## YOUR ASSIGNMENT
Your output must match the records below character for character.

##############################

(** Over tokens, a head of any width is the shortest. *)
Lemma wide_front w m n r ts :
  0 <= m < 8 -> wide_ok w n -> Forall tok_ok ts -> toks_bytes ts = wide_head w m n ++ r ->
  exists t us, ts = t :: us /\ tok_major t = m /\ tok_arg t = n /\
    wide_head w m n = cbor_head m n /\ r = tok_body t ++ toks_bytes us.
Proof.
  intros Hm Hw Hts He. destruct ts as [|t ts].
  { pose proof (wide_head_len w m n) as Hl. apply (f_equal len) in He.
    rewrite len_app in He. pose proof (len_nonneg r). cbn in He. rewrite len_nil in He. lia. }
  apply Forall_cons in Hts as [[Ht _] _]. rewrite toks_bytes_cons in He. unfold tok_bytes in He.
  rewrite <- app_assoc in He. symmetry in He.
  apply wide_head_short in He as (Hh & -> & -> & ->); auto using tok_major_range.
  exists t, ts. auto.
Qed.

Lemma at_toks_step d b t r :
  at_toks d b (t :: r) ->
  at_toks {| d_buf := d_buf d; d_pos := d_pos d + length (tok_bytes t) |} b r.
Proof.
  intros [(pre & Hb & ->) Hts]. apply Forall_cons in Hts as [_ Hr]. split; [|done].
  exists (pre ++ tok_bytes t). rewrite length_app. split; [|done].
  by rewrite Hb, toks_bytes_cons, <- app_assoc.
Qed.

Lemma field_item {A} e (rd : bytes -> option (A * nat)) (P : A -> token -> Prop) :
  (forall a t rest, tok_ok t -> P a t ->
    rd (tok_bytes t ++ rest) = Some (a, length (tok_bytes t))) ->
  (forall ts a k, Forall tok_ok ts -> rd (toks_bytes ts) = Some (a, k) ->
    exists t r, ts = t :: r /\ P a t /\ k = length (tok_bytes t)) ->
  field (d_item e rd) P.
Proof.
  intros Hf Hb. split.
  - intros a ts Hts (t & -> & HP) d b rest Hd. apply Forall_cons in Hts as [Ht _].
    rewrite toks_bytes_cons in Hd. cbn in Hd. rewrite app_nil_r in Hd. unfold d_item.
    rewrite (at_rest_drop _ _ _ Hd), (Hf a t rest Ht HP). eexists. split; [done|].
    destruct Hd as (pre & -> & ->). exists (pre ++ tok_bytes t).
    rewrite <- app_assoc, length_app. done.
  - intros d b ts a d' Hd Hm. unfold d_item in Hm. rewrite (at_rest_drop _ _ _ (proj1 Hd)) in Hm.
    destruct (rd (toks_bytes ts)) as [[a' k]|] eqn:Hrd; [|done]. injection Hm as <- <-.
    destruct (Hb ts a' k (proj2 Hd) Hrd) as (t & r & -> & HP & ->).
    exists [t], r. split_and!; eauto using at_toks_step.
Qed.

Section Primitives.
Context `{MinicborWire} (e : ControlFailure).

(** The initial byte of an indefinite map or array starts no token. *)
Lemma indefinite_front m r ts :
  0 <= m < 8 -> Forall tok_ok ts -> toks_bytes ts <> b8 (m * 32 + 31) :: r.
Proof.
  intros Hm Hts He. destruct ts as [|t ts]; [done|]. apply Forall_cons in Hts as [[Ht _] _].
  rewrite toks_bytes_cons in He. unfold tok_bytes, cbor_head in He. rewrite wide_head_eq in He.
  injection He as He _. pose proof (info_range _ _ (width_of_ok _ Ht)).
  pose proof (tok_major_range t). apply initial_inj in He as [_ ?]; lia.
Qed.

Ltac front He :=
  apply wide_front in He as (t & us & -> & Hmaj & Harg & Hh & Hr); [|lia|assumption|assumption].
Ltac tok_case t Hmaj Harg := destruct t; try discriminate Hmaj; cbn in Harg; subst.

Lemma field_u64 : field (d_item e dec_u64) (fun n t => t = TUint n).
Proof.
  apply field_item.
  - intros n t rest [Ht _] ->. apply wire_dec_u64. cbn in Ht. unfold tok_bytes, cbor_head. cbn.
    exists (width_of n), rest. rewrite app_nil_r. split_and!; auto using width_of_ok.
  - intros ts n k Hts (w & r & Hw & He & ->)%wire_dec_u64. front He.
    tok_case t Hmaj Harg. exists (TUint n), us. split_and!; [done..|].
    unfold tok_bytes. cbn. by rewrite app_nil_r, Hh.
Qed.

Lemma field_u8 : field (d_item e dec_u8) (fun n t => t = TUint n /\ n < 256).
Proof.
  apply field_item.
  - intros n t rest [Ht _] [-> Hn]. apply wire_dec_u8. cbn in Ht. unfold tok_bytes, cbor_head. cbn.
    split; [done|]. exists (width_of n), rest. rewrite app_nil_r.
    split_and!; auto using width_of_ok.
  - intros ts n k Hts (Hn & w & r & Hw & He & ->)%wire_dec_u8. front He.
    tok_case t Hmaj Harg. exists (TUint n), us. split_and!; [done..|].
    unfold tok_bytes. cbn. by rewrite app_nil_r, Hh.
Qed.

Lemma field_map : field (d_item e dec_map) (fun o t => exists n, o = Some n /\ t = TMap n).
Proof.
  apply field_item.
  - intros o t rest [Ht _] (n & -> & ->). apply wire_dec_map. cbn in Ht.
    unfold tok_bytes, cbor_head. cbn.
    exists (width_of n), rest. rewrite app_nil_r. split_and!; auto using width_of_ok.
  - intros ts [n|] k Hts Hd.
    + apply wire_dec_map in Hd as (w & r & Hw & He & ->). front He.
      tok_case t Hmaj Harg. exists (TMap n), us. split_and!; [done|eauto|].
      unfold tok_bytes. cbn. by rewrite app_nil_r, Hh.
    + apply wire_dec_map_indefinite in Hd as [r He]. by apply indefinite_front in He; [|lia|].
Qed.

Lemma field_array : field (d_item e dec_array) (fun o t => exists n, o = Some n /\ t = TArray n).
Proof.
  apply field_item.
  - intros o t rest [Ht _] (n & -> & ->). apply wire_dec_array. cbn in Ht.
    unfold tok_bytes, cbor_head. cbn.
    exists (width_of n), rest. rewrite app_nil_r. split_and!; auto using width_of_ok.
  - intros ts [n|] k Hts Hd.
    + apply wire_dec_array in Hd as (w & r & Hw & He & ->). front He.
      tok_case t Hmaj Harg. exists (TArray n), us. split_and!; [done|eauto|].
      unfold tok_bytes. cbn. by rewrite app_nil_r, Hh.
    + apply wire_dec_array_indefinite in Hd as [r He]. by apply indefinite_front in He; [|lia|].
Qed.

##############################

## SOLUTION TO THIS TASK
(** Over tokens, a head of any width is the shortest. *)
Lemma wide_front w m n r ts :
  0 <= m < 8 -> wide_ok w n -> Forall tok_ok ts -> toks_bytes ts = wide_head w m n ++ r ->
  exists t us, ts = t :: us /\ tok_major t = m /\ tok_arg t = n /\
    wide_head w m n = cbor_head m n /\ r = tok_body t ++ toks_bytes us.
Proof.
  intros Hm Hw Hts He. destruct ts as [|t ts].
  { pose proof (wide_head_len w m n) as Hl. apply (f_equal len) in He.
    rewrite len_app in He. pose proof (len_nonneg r). cbn in He. rewrite len_nil in He. lia. }
  apply Forall_cons in Hts as [[Ht _] _]. rewrite toks_bytes_cons in He. unfold tok_bytes in He.
  rewrite <- app_assoc in He. symmetry in He.
  apply wide_head_short in He as (Hh & -> & -> & ->); auto using tok_major_range.
  exists t, ts. auto.
Qed.

Lemma at_toks_step d b t r :
  at_toks d b (t :: r) ->
  at_toks {| d_buf := d_buf d; d_pos := d_pos d + length (tok_bytes t) |} b r.
Proof.
  intros [(pre & Hb & ->) Hts]. apply Forall_cons in Hts as [_ Hr]. split; [|done].
  exists (pre ++ tok_bytes t). rewrite length_app. split; [|done].
  by rewrite Hb, toks_bytes_cons, <- app_assoc.
Qed.

Lemma field_item {A} e (rd : bytes -> option (A * nat)) (P : A -> token -> Prop) :
  (forall a t rest, tok_ok t -> P a t ->
    rd (tok_bytes t ++ rest) = Some (a, length (tok_bytes t))) ->
  (forall ts a k, Forall tok_ok ts -> rd (toks_bytes ts) = Some (a, k) ->
    exists t r, ts = t :: r /\ P a t /\ k = length (tok_bytes t)) ->
  field (d_item e rd) P.
Proof.
  intros Hf Hb. split.
  - intros a ts Hts (t & -> & HP) d b rest Hd. apply Forall_cons in Hts as [Ht _].
    rewrite toks_bytes_cons in Hd. cbn in Hd. rewrite app_nil_r in Hd. unfold d_item.
    rewrite (at_rest_drop _ _ _ Hd), (Hf a t rest Ht HP). eexists. split; [done|].
    destruct Hd as (pre & -> & ->). exists (pre ++ tok_bytes t).
    rewrite <- app_assoc, length_app. done.
  - intros d b ts a d' Hd Hm. unfold d_item in Hm. rewrite (at_rest_drop _ _ _ (proj1 Hd)) in Hm.
    destruct (rd (toks_bytes ts)) as [[a' k]|] eqn:Hrd; [|done]. injection Hm as <- <-.
    destruct (Hb ts a' k (proj2 Hd) Hrd) as (t & r & -> & HP & ->).
    exists [t], r. split_and!; eauto using at_toks_step.
Qed.

Section Primitives.
Context `{MinicborWire} (e : ControlFailure).

(** The initial byte of an indefinite map or array starts no token. *)
Lemma indefinite_front m r ts :
  0 <= m < 8 -> Forall tok_ok ts -> toks_bytes ts <> b8 (m * 32 + 31) :: r.
Proof.
  intros Hm Hts He. destruct ts as [|t ts]; [done|]. apply Forall_cons in Hts as [[Ht _] _].
  rewrite toks_bytes_cons in He. unfold tok_bytes, cbor_head in He. rewrite wide_head_eq in He.
  injection He as He _. pose proof (info_range _ _ (width_of_ok _ Ht)).
  pose proof (tok_major_range t). apply initial_inj in He as [_ ?]; lia.
Qed.

Ltac front He :=
  apply wide_front in He as (t & us & -> & Hmaj & Harg & Hh & Hr); [|lia|assumption|assumption].
Ltac tok_case t Hmaj Harg := destruct t; try discriminate Hmaj; cbn in Harg; subst.

Lemma field_u64 : field (d_item e dec_u64) (fun n t => t = TUint n).
Proof.
  apply field_item.
  - intros n t rest [Ht _] ->. apply wire_dec_u64. cbn in Ht. unfold tok_bytes, cbor_head. cbn.
    exists (width_of n), rest. rewrite app_nil_r. split_and!; auto using width_of_ok.
  - intros ts n k Hts (w & r & Hw & He & ->)%wire_dec_u64. front He.
    tok_case t Hmaj Harg. exists (TUint n), us. split_and!; [done..|].
    unfold tok_bytes. cbn. by rewrite app_nil_r, Hh.
Qed.

Lemma field_u8 : field (d_item e dec_u8) (fun n t => t = TUint n /\ n < 256).
Proof.
  apply field_item.
  - intros n t rest [Ht _] [-> Hn]. apply wire_dec_u8. cbn in Ht. unfold tok_bytes, cbor_head. cbn.
    split; [done|]. exists (width_of n), rest. rewrite app_nil_r.
    split_and!; auto using width_of_ok.
  - intros ts n k Hts (Hn & w & r & Hw & He & ->)%wire_dec_u8. front He.
    tok_case t Hmaj Harg. exists (TUint n), us. split_and!; [done..|].
    unfold tok_bytes. cbn. by rewrite app_nil_r, Hh.
Qed.

Lemma field_map : field (d_item e dec_map) (fun o t => exists n, o = Some n /\ t = TMap n).
Proof.
  apply field_item.
  - intros o t rest [Ht _] (n & -> & ->). apply wire_dec_map. cbn in Ht.
    unfold tok_bytes, cbor_head. cbn.
    exists (width_of n), rest. rewrite app_nil_r. split_and!; auto using width_of_ok.
  - intros ts [n|] k Hts Hd.
    + apply wire_dec_map in Hd as (w & r & Hw & He & ->). front He.
      tok_case t Hmaj Harg. exists (TMap n), us. split_and!; [done|eauto|].
      unfold tok_bytes. cbn. by rewrite app_nil_r, Hh.
    + apply wire_dec_map_indefinite in Hd as [r He]. by apply indefinite_front in He; [|lia|].
Qed.

Lemma field_array : field (d_item e dec_array) (fun o t => exists n, o = Some n /\ t = TArray n).
Proof.
  apply field_item.
  - intros o t rest [Ht _] (n & -> & ->). apply wire_dec_array. cbn in Ht.
    unfold tok_bytes, cbor_head. cbn.
    exists (width_of n), rest. rewrite app_nil_r. split_and!; auto using width_of_ok.
  - intros ts [n|] k Hts Hd.
    + apply wire_dec_array in Hd as (w & r & Hw & He & ->). front He.
      tok_case t Hmaj Harg. exists (TArray n), us. split_and!; [done|eauto|].
      unfold tok_bytes. cbn. by rewrite app_nil_r, Hh.
    + apply wire_dec_array_indefinite in Hd as [r He]. by apply indefinite_front in He; [|lia|].
Qed.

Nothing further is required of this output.